= Dataset items =
(* ===== verification/WorkRuns.v ===== *)
(** * Runs: the coordinator and the run manager together

    The run manager learns of the work of a run only through the summaries that the
    coordinator publishes, each in a step of its own ([WorkPublish]).  This file shows that it
    learns enough: a run that the manager holds active has work in the coordinator, or the
    manager is still to be told that it has none, so that no run is left open when its work is
    over.  There are two exceptions, which the invariant names: a run of which a thread has
    overtaken another one on the way to the manager, and a run an intent of which
    [reconcile_mailbox] has cleared.
    It models the state changes of [TeamSession::cancel_run] ([session.rs]) and shows
    that it ends the run in both. *)
From Stdlib Require Import Ascii.
From S2P Require Import Prelude WorkModel WorkState WorkCoordinator TeamRun WorkPublish.
From S2P Require Import WorkInvariant WorkOps WorkSystem WorkDemo WorkControl.

(** ** Cancelling a run from the session *)

(** [TeamSession::cancel_run], up to the calls that pass the result on to the mailbox
    and to the agents.  [None] is a panic of the coordinator. *)
Definition session_cancel_run `{CallEnv} (team_run_id : string) (reason : option string)
    (c : Coordinator TeamRunManager) :
    option (result CancelRunWorkResult TeamError * Coordinator TeamRunManager) :=
  if bool_decide (current_active_run_id c.(co_run_causality) ≠ Some team_run_id)
  then Some (Err (InvalidRequest ("team run " +:+ team_run_id +:+ " is not active")), c)
  else match begin_cancel now_ms team_run_id reason c.(co_run_causality) with
  | (Err e, m) => Some (Err e, with_port m c)
  | (Ok _, m) =>
      '(r, c) ← cancel_run team_run_id (with_port m c);
      Some (Ok r, c)
  end.

(** ** The work of a run *)

Definition run_work st (run : string) : Prop :=
  (∃ k i, st.(cs_intents) !! k = Some i ∧ i.(wi_team_run_id) = Some run ∧
          is_terminal i.(wi_state) = false) ∨
  (∃ k r, st.(cs_enqueue_leases) !! k = Some r ∧ r.(er_lease).(el_team_run_id) = Some run).

Lemma no_work_has_work s : no_work s = negb (has_work s).
Proof.
  unfold no_work, has_work. rewrite !negb_orb. repeat f_equal;
    match goal with |- (?n =? 0) = _ => by destruct n end.
Qed.

Lemma filter_pos {A} (Q : A → Prop) `{∀ x, Decision (Q x)} (l : list A) :
  0 < length (filter Q l) → ∃ x, x ∈ l ∧ Q x.
Proof.
  destruct (filter Q l) as [|x l'] eqn:Hl; simpl; [lia|]. intros _. exists x.
  assert (x ∈ filter Q l) as [? ?]%list_elem_of_filter by (rewrite Hl; by left). done.
Qed.

Lemma hash_set_len_pos {A} (f : A → option string) (l : list A) :
  0 < hash_set_len (omap f l) → ∃ x y, x ∈ l ∧ f x = Some y.
Proof.
  unfold hash_set_len. destruct (omap f l) as [|y l'] eqn:Hl.
  { vm_compute. lia. }
  intros _. assert (y ∈ omap f l) as (x & ? & ?)%list_elem_of_omap by (rewrite Hl; by left). eauto.
Qed.

Lemma has_work_run_work `{HashOrder} st run :
  has_work (run_summary_locked st run) = true → run_work st run.
Proof.
  assert (∀ i, i ∈ run_intents st run → is_terminal i.(wi_state) = false → run_work st run) as Hi.
  { intros i [Hr [k Hk]%elem_of_hash_values]%list_elem_of_filter Hlive. left.
    exists k, i. split; [done|]. split; [by apply bool_decide_unpack in Hr|done]. }
  unfold has_work. rewrite !orb_true_iff, !Nat.ltb_lt. unfold run_summary_locked.
  cbn [rs_queued_intent_count rs_starting_batch_count rs_running_batch_count
    rs_active_enqueue_lease_count rs_paused_intent_count].
  intros [[[[Hw|Hw]|Hw]|Hw]|Hw].
  - apply filter_pos in Hw as (i & Hin & Hq). apply (Hi i Hin). by destruct (wi_state i).
  - apply hash_set_len_pos in Hw as (i & b & Hin & Hq). apply (Hi i Hin). by destruct (wi_state i).
  - apply hash_set_len_pos in Hw as (i & b & Hin & Hq). apply (Hi i Hin). by destruct (wi_state i).
  - apply filter_pos in Hw as (r & [k Hk]%elem_of_hash_values & Hq). right.
    exists k, r. by apply bool_decide_unpack in Hq.
  - apply filter_pos in Hw as (i & Hin & Hq). apply (Hi i Hin). by destruct (wi_state i).
Qed.

(** ** What the manager makes of the summaries *)

Implicit Types m : TeamRunManager.

Lemma active_run_set run m :
  active_run (set_tm_state (Some run) m) = if run_is_active run then Some run else None.
Proof. done. Qed.

Lemma apply_summary_active now s m run :
  active_run (manager_apply_work_summary now s m) = Some run →
  (run.(tr_team_run_id) = s.(rs_team_run_id) ∧ has_work s = true) ∨
  (run.(tr_team_run_id) ≠ s.(rs_team_run_id) ∧ active_run m = Some run).
Proof.
  unfold manager_apply_work_summary. destruct (tm_state m) as [run0|] eqn:Hm.
  2: { unfold active_run at 1. by rewrite Hm. }
  destruct (decide (tr_team_run_id run0 = rs_team_run_id s)) as [Hid|Hid].
  - intros Hact. left. unfold active_run, broadcast_team_run in Hact. cbn in Hact.
    destruct (run_is_active _) eqn:Hlive in Hact; [|done]. injection Hact as <-.
    revert Hlive. unfold progress. rewrite no_work_has_work.
    destruct (0 <? rs_failed_intent_count s); [done|].
    destruct (has_work s); simpl; [by destruct (0 <? rs_running_batch_count s)|].
    unfold run_is_active. simpl. by case_decide.
  - intros Hact. right. split; [|done]. unfold active_run in Hact. rewrite Hm in Hact. cbn in Hact.
    destruct (run_is_active run0); [|done]. by injection Hact as <-.
Qed.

= TASK GOAL =
Search the entries for the string "right" and collect each line that has it.

= SOLUTION TO THIS TASK =
  - apply filter_pos in Hw as (r & [k Hk]%elem_of_hash_values & Hq). right.
  - intros Hact. right. split; [|done]. unfold active_run in Hact. rewrite Hm in Hact. cbn in Hact.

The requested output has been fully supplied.